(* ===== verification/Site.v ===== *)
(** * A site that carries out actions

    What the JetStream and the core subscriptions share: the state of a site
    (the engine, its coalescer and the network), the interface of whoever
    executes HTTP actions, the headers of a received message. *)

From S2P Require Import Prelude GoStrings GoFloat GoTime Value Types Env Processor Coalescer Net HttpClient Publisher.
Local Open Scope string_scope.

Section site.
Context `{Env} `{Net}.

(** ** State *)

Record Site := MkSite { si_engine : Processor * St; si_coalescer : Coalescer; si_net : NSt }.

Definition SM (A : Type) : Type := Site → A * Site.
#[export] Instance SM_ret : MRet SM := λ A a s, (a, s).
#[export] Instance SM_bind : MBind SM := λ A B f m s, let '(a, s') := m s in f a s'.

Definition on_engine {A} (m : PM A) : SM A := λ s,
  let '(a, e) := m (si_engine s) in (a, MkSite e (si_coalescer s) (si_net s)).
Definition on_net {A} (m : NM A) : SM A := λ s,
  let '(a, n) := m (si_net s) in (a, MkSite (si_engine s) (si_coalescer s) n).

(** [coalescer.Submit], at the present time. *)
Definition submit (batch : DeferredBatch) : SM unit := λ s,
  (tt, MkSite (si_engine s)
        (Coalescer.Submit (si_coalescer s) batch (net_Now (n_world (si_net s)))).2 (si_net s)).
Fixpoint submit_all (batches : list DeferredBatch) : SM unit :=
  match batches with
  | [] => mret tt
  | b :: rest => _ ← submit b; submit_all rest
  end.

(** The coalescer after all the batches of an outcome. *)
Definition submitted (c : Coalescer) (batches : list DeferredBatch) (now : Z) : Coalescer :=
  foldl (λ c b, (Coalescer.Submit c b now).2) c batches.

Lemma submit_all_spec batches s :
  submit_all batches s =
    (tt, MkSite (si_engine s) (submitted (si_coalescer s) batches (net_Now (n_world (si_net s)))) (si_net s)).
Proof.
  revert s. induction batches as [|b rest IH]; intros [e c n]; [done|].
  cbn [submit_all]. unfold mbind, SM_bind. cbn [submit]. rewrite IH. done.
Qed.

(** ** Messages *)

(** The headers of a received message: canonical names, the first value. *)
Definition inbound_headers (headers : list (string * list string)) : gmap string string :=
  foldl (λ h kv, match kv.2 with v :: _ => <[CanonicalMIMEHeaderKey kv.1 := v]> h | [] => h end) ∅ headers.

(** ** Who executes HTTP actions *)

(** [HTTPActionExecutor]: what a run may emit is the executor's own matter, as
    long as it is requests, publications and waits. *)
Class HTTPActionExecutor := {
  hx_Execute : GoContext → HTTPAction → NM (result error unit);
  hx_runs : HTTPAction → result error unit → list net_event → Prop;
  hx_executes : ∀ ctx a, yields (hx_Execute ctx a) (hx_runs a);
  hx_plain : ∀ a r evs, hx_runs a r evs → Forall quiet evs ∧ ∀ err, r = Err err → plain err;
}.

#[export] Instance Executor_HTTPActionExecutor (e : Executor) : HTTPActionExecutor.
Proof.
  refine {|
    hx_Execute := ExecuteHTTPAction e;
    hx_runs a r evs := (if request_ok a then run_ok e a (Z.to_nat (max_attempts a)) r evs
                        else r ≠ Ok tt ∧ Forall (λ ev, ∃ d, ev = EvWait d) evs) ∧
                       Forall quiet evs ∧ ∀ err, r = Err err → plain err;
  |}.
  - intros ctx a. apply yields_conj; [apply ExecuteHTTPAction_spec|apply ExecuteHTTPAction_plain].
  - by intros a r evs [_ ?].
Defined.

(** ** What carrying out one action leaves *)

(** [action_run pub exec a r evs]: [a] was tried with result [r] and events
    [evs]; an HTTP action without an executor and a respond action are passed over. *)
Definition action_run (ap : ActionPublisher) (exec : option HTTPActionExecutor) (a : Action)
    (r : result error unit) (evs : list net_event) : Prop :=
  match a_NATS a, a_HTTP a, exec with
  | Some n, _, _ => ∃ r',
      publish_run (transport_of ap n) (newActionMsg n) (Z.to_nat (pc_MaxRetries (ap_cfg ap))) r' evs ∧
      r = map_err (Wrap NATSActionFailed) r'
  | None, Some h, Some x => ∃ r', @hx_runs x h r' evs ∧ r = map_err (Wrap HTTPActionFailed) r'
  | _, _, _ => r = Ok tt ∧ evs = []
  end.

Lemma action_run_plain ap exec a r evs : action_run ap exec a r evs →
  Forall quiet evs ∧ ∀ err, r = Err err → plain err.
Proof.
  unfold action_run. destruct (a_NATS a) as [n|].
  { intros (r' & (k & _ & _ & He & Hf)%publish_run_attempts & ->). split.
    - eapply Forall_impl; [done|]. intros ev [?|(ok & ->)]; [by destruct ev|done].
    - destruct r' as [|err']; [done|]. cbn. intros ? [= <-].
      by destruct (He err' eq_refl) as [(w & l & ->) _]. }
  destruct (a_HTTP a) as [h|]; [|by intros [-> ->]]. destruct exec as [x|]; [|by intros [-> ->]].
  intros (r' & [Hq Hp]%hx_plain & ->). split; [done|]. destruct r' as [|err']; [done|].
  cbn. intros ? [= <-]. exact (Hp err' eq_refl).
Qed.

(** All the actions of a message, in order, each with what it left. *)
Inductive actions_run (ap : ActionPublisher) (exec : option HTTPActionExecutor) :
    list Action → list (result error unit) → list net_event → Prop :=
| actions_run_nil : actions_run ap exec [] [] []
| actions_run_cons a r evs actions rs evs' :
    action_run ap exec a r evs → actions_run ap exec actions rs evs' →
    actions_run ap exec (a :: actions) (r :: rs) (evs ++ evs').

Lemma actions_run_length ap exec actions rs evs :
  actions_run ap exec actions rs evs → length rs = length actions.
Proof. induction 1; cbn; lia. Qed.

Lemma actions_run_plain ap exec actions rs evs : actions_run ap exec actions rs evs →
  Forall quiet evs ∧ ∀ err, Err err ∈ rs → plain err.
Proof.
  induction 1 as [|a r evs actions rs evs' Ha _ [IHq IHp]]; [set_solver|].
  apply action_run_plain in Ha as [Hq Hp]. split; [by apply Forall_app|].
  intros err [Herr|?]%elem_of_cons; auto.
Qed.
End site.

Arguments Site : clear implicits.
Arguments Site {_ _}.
━━━
▶ **Work task**: In full and word for word, give the listing above again.

▶ **Task answer**:
(* ===== verification/Site.v ===== *)
(** * A site that carries out actions

    What the JetStream and the core subscriptions share: the state of a site
    (the engine, its coalescer and the network), the interface of whoever
    executes HTTP actions, the headers of a received message. *)

From S2P Require Import Prelude GoStrings GoFloat GoTime Value Types Env Processor Coalescer Net HttpClient Publisher.
Local Open Scope string_scope.

Section site.
Context `{Env} `{Net}.

(** ** State *)

Record Site := MkSite { si_engine : Processor * St; si_coalescer : Coalescer; si_net : NSt }.

Definition SM (A : Type) : Type := Site → A * Site.
#[export] Instance SM_ret : MRet SM := λ A a s, (a, s).
#[export] Instance SM_bind : MBind SM := λ A B f m s, let '(a, s') := m s in f a s'.

Definition on_engine {A} (m : PM A) : SM A := λ s,
  let '(a, e) := m (si_engine s) in (a, MkSite e (si_coalescer s) (si_net s)).
Definition on_net {A} (m : NM A) : SM A := λ s,
  let '(a, n) := m (si_net s) in (a, MkSite (si_engine s) (si_coalescer s) n).

(** [coalescer.Submit], at the present time. *)
Definition submit (batch : DeferredBatch) : SM unit := λ s,
  (tt, MkSite (si_engine s)
        (Coalescer.Submit (si_coalescer s) batch (net_Now (n_world (si_net s)))).2 (si_net s)).
Fixpoint submit_all (batches : list DeferredBatch) : SM unit :=
  match batches with
  | [] => mret tt
  | b :: rest => _ ← submit b; submit_all rest
  end.

(** The coalescer after all the batches of an outcome. *)
Definition submitted (c : Coalescer) (batches : list DeferredBatch) (now : Z) : Coalescer :=
  foldl (λ c b, (Coalescer.Submit c b now).2) c batches.

Lemma submit_all_spec batches s :
  submit_all batches s =
    (tt, MkSite (si_engine s) (submitted (si_coalescer s) batches (net_Now (n_world (si_net s)))) (si_net s)).
Proof.
  revert s. induction batches as [|b rest IH]; intros [e c n]; [done|].
  cbn [submit_all]. unfold mbind, SM_bind. cbn [submit]. rewrite IH. done.
Qed.

(** ** Messages *)

(** The headers of a received message: canonical names, the first value. *)
Definition inbound_headers (headers : list (string * list string)) : gmap string string :=
  foldl (λ h kv, match kv.2 with v :: _ => <[CanonicalMIMEHeaderKey kv.1 := v]> h | [] => h end) ∅ headers.

(** ** Who executes HTTP actions *)

(** [HTTPActionExecutor]: what a run may emit is the executor's own matter, as
    long as it is requests, publications and waits. *)
Class HTTPActionExecutor := {
  hx_Execute : GoContext → HTTPAction → NM (result error unit);
  hx_runs : HTTPAction → result error unit → list net_event → Prop;
  hx_executes : ∀ ctx a, yields (hx_Execute ctx a) (hx_runs a);
  hx_plain : ∀ a r evs, hx_runs a r evs → Forall quiet evs ∧ ∀ err, r = Err err → plain err;
}.

#[export] Instance Executor_HTTPActionExecutor (e : Executor) : HTTPActionExecutor.
Proof.
  refine {|
    hx_Execute := ExecuteHTTPAction e;
    hx_runs a r evs := (if request_ok a then run_ok e a (Z.to_nat (max_attempts a)) r evs
                        else r ≠ Ok tt ∧ Forall (λ ev, ∃ d, ev = EvWait d) evs) ∧
                       Forall quiet evs ∧ ∀ err, r = Err err → plain err;
  |}.
  - intros ctx a. apply yields_conj; [apply ExecuteHTTPAction_spec|apply ExecuteHTTPAction_plain].
  - by intros a r evs [_ ?].
Defined.

(** ** What carrying out one action leaves *)

(** [action_run pub exec a r evs]: [a] was tried with result [r] and events
    [evs]; an HTTP action without an executor and a respond action are passed over. *)
Definition action_run (ap : ActionPublisher) (exec : option HTTPActionExecutor) (a : Action)
    (r : result error unit) (evs : list net_event) : Prop :=
  match a_NATS a, a_HTTP a, exec with
  | Some n, _, _ => ∃ r',
      publish_run (transport_of ap n) (newActionMsg n) (Z.to_nat (pc_MaxRetries (ap_cfg ap))) r' evs ∧
      r = map_err (Wrap NATSActionFailed) r'
  | None, Some h, Some x => ∃ r', @hx_runs x h r' evs ∧ r = map_err (Wrap HTTPActionFailed) r'
  | _, _, _ => r = Ok tt ∧ evs = []
  end.

Lemma action_run_plain ap exec a r evs : action_run ap exec a r evs →
  Forall quiet evs ∧ ∀ err, r = Err err → plain err.
Proof.
  unfold action_run. destruct (a_NATS a) as [n|].
  { intros (r' & (k & _ & _ & He & Hf)%publish_run_attempts & ->). split.
    - eapply Forall_impl; [done|]. intros ev [?|(ok & ->)]; [by destruct ev|done].
    - destruct r' as [|err']; [done|]. cbn. intros ? [= <-].
      by destruct (He err' eq_refl) as [(w & l & ->) _]. }
  destruct (a_HTTP a) as [h|]; [|by intros [-> ->]]. destruct exec as [x|]; [|by intros [-> ->]].
  intros (r' & [Hq Hp]%hx_plain & ->). split; [done|]. destruct r' as [|err']; [done|].
  cbn. intros ? [= <-]. exact (Hp err' eq_refl).
Qed.

(** All the actions of a message, in order, each with what it left. *)
Inductive actions_run (ap : ActionPublisher) (exec : option HTTPActionExecutor) :
    list Action → list (result error unit) → list net_event → Prop :=
| actions_run_nil : actions_run ap exec [] [] []
| actions_run_cons a r evs actions rs evs' :
    action_run ap exec a r evs → actions_run ap exec actions rs evs' →
    actions_run ap exec (a :: actions) (r :: rs) (evs ++ evs').

Lemma actions_run_length ap exec actions rs evs :
  actions_run ap exec actions rs evs → length rs = length actions.
Proof. induction 1; cbn; lia. Qed.

Lemma actions_run_plain ap exec actions rs evs : actions_run ap exec actions rs evs →
  Forall quiet evs ∧ ∀ err, Err err ∈ rs → plain err.
Proof.
  induction 1 as [|a r evs actions rs evs' Ha _ [IHq IHp]]; [set_solver|].
  apply action_run_plain in Ha as [Hq Hp]. split; [by apply Forall_app|].
  intros err [Herr|?]%elem_of_cons; auto.
Qed.
End site.

Arguments Site : clear implicits.
Arguments Site {_ _}.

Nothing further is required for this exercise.